His promise to use public money not only to create short-term jobs, but also to build a low-carbon economy for the future, will be seen as a modern reworking of Roosevelt's New Deal - a massive programme of public works, such as dams and roads, to help America recover from the Great Depression."
A new New Deal? 100,000 new jobs?
To start with, where's the money coming from? It's presumably not the cash already announced in the Pre-Budget Statement just before Christmas, because that only amounted to £3bn capital spending temporarily brought forward from 2010-11. Besides, it would be extraordinarily mendacious to re-announce something we already knew about - only the most cynical con man would pull a stunt like that.
So what money is it?
Yet more borrowing? But Brown's reckless government is already borrowing more than that of any other major economy, and is well on track to borrow more than any peacetime government in our entire history.
And how much spending would it actually take to create 100,000 new jobs?
Brown gave no hint that he'd even thought about that, but we can make some estimates. If the jobs were all directly in the public sector, they would cost us £3-4bn pa (equals 100,000 times £30-40,000 pa, being the average employment cost of a full-time public sector worker).
But these people are apparently to be employed in grandiose public works projects, including tech-intensive high speed rail, superfast broadband, and low-carbon energy. That would cost a lot more, not least because we'd have to import virtually all the kit and technology from abroad. We could easily be looking at another £5-10bn.
What's that? It's "investment", and there'd be a pay-off?
Don't be daft - there never has been before (see this blog).
And do we want a new New Deal anyway? Roosevelt's famous New Deal projects may have made for great newsreel footage, but they could never absorb all America's millions of unemployed. Moreover, far from being "pump priming", many economists now believe their huge cost burden may have actually delayed a self-sustaining recovery.
The fact is that despite all the money Roosevelt spent, and all the regulation he enacted, the US economy still didn't get back to 1929's level until WW2 came along. Indeed, in 1939 his own Treasury Secretary, Henry Morgenthau - a man who had been in the very cockpit of the New Deal throughout- wrote this damning assessment:
"We have tried spending money.
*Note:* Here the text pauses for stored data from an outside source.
(* ===== verification/PersistClaims.v ===== *)
(** * Properties of the save files of the VSS and the VBBM

    A saved table is the table that is loaded again, and a save that returns has
    written all of it. *)

From S2P Require Import Prelude Chain Hasher Bytes Undoable Vbbm VbbmThms VbbmClaims Vss VssThms VssClaims Persist.
From stdpp Require Import prelude gmap strings.
Local Open Scope Z_scope.

(** ** Writing and reading the save files

    Loops over a file that transfers a part at a time, the runs [save] writes,
    struct layouts, and the insertion of a list of entries into an empty table. *)

(** ** Triples with an exception case *)
Definition wpe {S A} (m : M S A) (s : S) (Q : A -> S -> Prop) (X : exn -> Prop) : Prop :=
  match m s with
  | (Val a, s') => Q a s'
  | (Exn e, _) => X e
  | (Fault _, _) => False
  end.

Section wpe_rules.
Context {S : Type}.

Lemma wpe_bind {A B} (m : M S A) (f : A -> M S B) s Q X :
  wpe m s (fun a s' => wpe (f a) s' Q X) X -> wpe (m ≫= f) s Q X.
Proof. unfold wpe, mbind, M_bind. by destruct (m s) as [[]?]. Qed.

Lemma wpe_mono {A} (m : M S A) s (P Q : A -> S -> Prop) (X Y : exn -> Prop) :
  wpe m s P X -> (forall a s', P a s' -> Q a s') -> (forall e, X e -> Y e) -> wpe m s Q Y.
Proof. unfold wpe. destruct (m s) as [[]?]; naive_solver. Qed.

Lemma wpe_wp {A} (m : M S A) s Q X : wpe m s Q X -> (forall e, X e -> False) -> wp m s Q.
Proof. unfold wpe, wp. destruct (m s) as [[]?]; naive_solver. Qed.

Lemma wpe_gets {A} (f : S -> A) s (Q : A -> S -> Prop) X : Q (f s) s -> wpe (gets f) s Q X.
Proof. done. Qed.

Lemma wpe_ret {A} (a : A) s (Q : A -> S -> Prop) X : Q a s -> wpe (mret a) s Q X.
Proof. done. Qed.

Lemma wpe_lift {A} (f : S -> outcome A) s (Q : A -> S -> Prop) X a :
  f s = Val a -> Q a s -> wpe (lift f) s Q X.
Proof. unfold wpe, lift. by intros ->. Qed.
End wpe_rules.

Module FileThms.
Import FileIO.

(** The same file, further on. *)
Definition same_file (d d' : Dev) : Prop := isOpen d' = isOpen d /\ answer d' = answer d.

Lemma same_file_refl d : same_file d d.
Proof. done. Qed.

Lemma same_file_trans d1 d2 d3 : same_file d1 d2 -> same_file d2 d3 -> same_file d1 d3.
Proof. unfold same_file. intros [] []. split; congruence. Qed.

(** Every call transfers something or fails. *)
Definition no_stall (d : Dev) : Prop := forall k, answer d k <> 0.

(** Some call fails. *)
Definition broken (d : Dev) : Prop := exists k, answer d k < 0.

Lemma no_stall_same d d' : same_file d d' -> no_stall d -> no_stall d'.
Proof. intros [_ Ha] H k. rewrite Ha. apply H. Qed.

Lemma broken_same d d' : same_file d d' -> broken d' -> broken d.
Proof. intros [_ Ha] [k Hk]. exists k. by rewrite <- Ha. Qed.

(** ** Writing *)
Lemma write_loop_spec failed fuel : forall buf d,
  (length buf <= fuel)%nat -> zlen buf < 2 ^ 31 -> no_stall d ->
  wpe (write_loop fuel failed buf) d
    (fun _ d' => bytes d' = bytes d ++ buf /\ same_file d d')
    (fun e => e = failed /\ broken d).
Proof.
  induction fuel as [|fuel IH]; intros buf d Hfuel Hlen Hns; simpl;
    destruct (Z.leb_spec (zlen buf) 0) as [Hz|Hz]; unfold zlen in *.
  1,3: destruct buf; simpl in *; [|lia]; apply wpe_ret; by rewrite app_nil_r.
  { lia. }
  apply wpe_bind. unfold wpe at 1, write. specialize (Hns (calls d)) as Ha.
  destruct (Z.ltb_spec (answer d (calls d)) 0) as [Hneg|Hpos]; simpl.
  { split; [done|]. by exists (calls d). }
  unfold zlen. set (n := Z.min (answer d (calls d)) (Z.of_nat (length buf))).
  assert (Hn : 0 < n <= Z.of_nat (length buf)) by (subst n; lia). clearbody n.
  rewrite i32_small by lia. destruct (Z.ltb_spec n 0); [lia|].
  eapply wpe_mono; [apply IH|..].
  - rewrite length_drop. lia.
  - rewrite length_drop. lia.
  - done.
  - simpl. intros _ d' [-> Hs]. rewrite <- app_assoc, take_drop. done.
  - simpl. intros e [-> [k Hk]]. split; [done|]. by exists k.
Qed.

Section runs.
Context {E : Type} (used : E -> bool) (encode : E -> list Z) (failed : exn) (storage : list E).
Context (size : nat) (encode_size : forall e, length (encode e) = size).

(** What is pending when [first] is the start of the open run and [i] the next
    slot. *)
Definition pending (first i : Z) : list E :=
  if first =? -1 then [] else take (Z.to_nat (i - first)) (drop (Z.to_nat first) storage).

Lemma length_encode (l : list E) : length (l ≫= encode) = (length l * size)%nat.
Proof. induction l as [|e l IH]; [done|]. rewrite bind_cons, length_app, encode_size, IH. simpl. lia. Qed.

Lemma pending_snoc first i e :
  0 <= first <= i -> zget storage i = Some e -> pending first (i + 1) = pending first i ++ [e].
Proof.
  intros Hf He. unfold pending. destruct (Z.eqb_spec first (-1)); [lia|].
  replace (Z.to_nat (i + 1 - first)) with (S (Z.to_nat (i - first))) by lia.
  apply take_S_r. rewrite lookup_drop. unfold zget in He. destruct (Z.ltb_spec i 0); [lia|].
  by replace (Z.to_nat first + Z.to_nat (i - first))%nat with (Z.to_nat i) by lia.
Qed.

Lemma write_run_spec first i d :
  0 <= first -> zlen storage * Z.of_nat size < 2 ^ 31 -> no_stall d ->
  wpe (write_run encode failed storage first i) d
    (fun _ d' => bytes d' = bytes d ++ (pending first i ≫= encode) /\ same_file d d')
    (fun e => e = failed /\ broken d).
Proof.
  intros Hf Hsz Hns. unfold write_run, pending. destruct (Z.eqb_spec first (-1)); [lia|].
  apply write_loop_spec; [done| |done]. unfold run, zlen in *.
  rewrite length_encode, length_take, length_drop. nia.
Qed.

(** The scan writes what is pending and the used entries it meets, in order; the
    last run stays pending. *)
Lemma save_scan_spec n : forall i first d,
  0 <= i -> i + Z.of_nat n <= zlen storage -> zlen storage * Z.of_nat size < 2 ^ 31 ->
  -1 <= first <= i -> no_stall d ->
  wpe (save_scan used encode failed storage n i first) d
    (fun f d' => bytes d' ++ (pending f (i + Z.of_nat n) ≫= encode)
       = bytes d ++ (pending first i ≫= encode)
         ++ (filter (fun e => used e = true) (take n (drop (Z.to_nat i) storage)) ≫= encode)
       /\ same_file d d' /\ -1 <= f <= i + Z.of_nat n)
    (fun e => e = failed /\ broken d).
Proof.
  induction n as [|n IH]; intros i first d Hi Hn Hsz Hf Hns.
  { apply wpe_ret. simpl. rewrite Z.add_0_r, app_nil_r. done. }
  destruct (zget_is_Some storage i) as [e He]; [lia|].
  cbn [save_scan]. apply wpe_bind. eapply wpe_lift; [by apply aget_Val|].
  assert (Hsplit : take (S n) (drop (Z.to_nat i) storage)
                   = e :: take n (drop (Z.to_nat (i + 1)) storage)).
  { replace (Z.to_nat (i + 1)) with (S (Z.to_nat i)) by lia.
    unfold zget in He. destruct (Z.ltb_spec i 0); [lia|]. by rewrite (drop_S _ _ _ He). }
  rewrite Hsplit. replace (i + Z.of_nat (S n)) with (i + 1 + Z.of_nat n) by lia.
  destruct (used e) eqn:Hu; cbn [andb negb].
  - rewrite filter_cons_True, bind_cons by done. destruct (Z.eqb_spec first (-1)) as [->|Hne].
    + eapply wpe_mono; [apply IH; lia || done|..]; [|done].
      cbn beta. intros f d' (Hb & Hs & Hr). split_and!; try done; try lia.
      rewrite Hb, (pending_snoc i i e) by (lia || done). unfold pending.
      destruct (Z.eqb_spec i (-1)); [lia|]. rewrite Z.sub_diag. simpl. by rewrite app_nil_r.
    + eapply wpe_mono; [apply IH; lia || done|..]; [|done].
      cbn beta. intros f d' (Hb & Hs & Hr). split_and!; try done; try lia.
      rewrite Hb, (pending_snoc first i e) by (lia || done).
      rewrite bind_app. simpl. by rewrite app_nil_r, <- !app_assoc.
  - rewrite filter_cons_False by congruence.
    destruct (Z.eqb_spec first (-1)) as [->|Hne]; cbn [negb].
    + eapply wpe_mono; [apply IH; lia || done|..]; [|done].
      cbn beta. intros f d' (Hb & Hs & Hr). split_and!; done || lia.
    + apply wpe_bind. eapply wpe_mono; [apply write_run_spec; lia || done|..]; [|done].
      cbn beta. intros [] d1 [Hb1 Hs1].
      eapply wpe_mono; [apply IH; try lia; by eapply no_stall_same|..].
      * cbn beta. intros f d' (Hb & Hs & Hr).
        split_and!; [|by eapply same_file_trans|lia|lia]. rewrite Hb, Hb1. by rewrite <- !app_assoc.
      * intros x [-> Hbr]. split; [done|]. by eapply broken_same.
Qed.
We are spending more than we have ever spent before and it does not work. And I have just one interest, and now if I am wrong somebody else can have my job. I want to see this country prosper. I want to see people get a job. I want to see people get enough to eat. We have never made good on our promises. I say after eight years of this administration, we have just as much unemployment as when we started. And enormous debt to boot."
Brown's New Year package is deeply unconvincing. And to the extent that it's more than yet another reannouncement of spending already planned, taxpayers should be concerned. Our public finances simply cannot support a further splurge on half-baked programmes like this.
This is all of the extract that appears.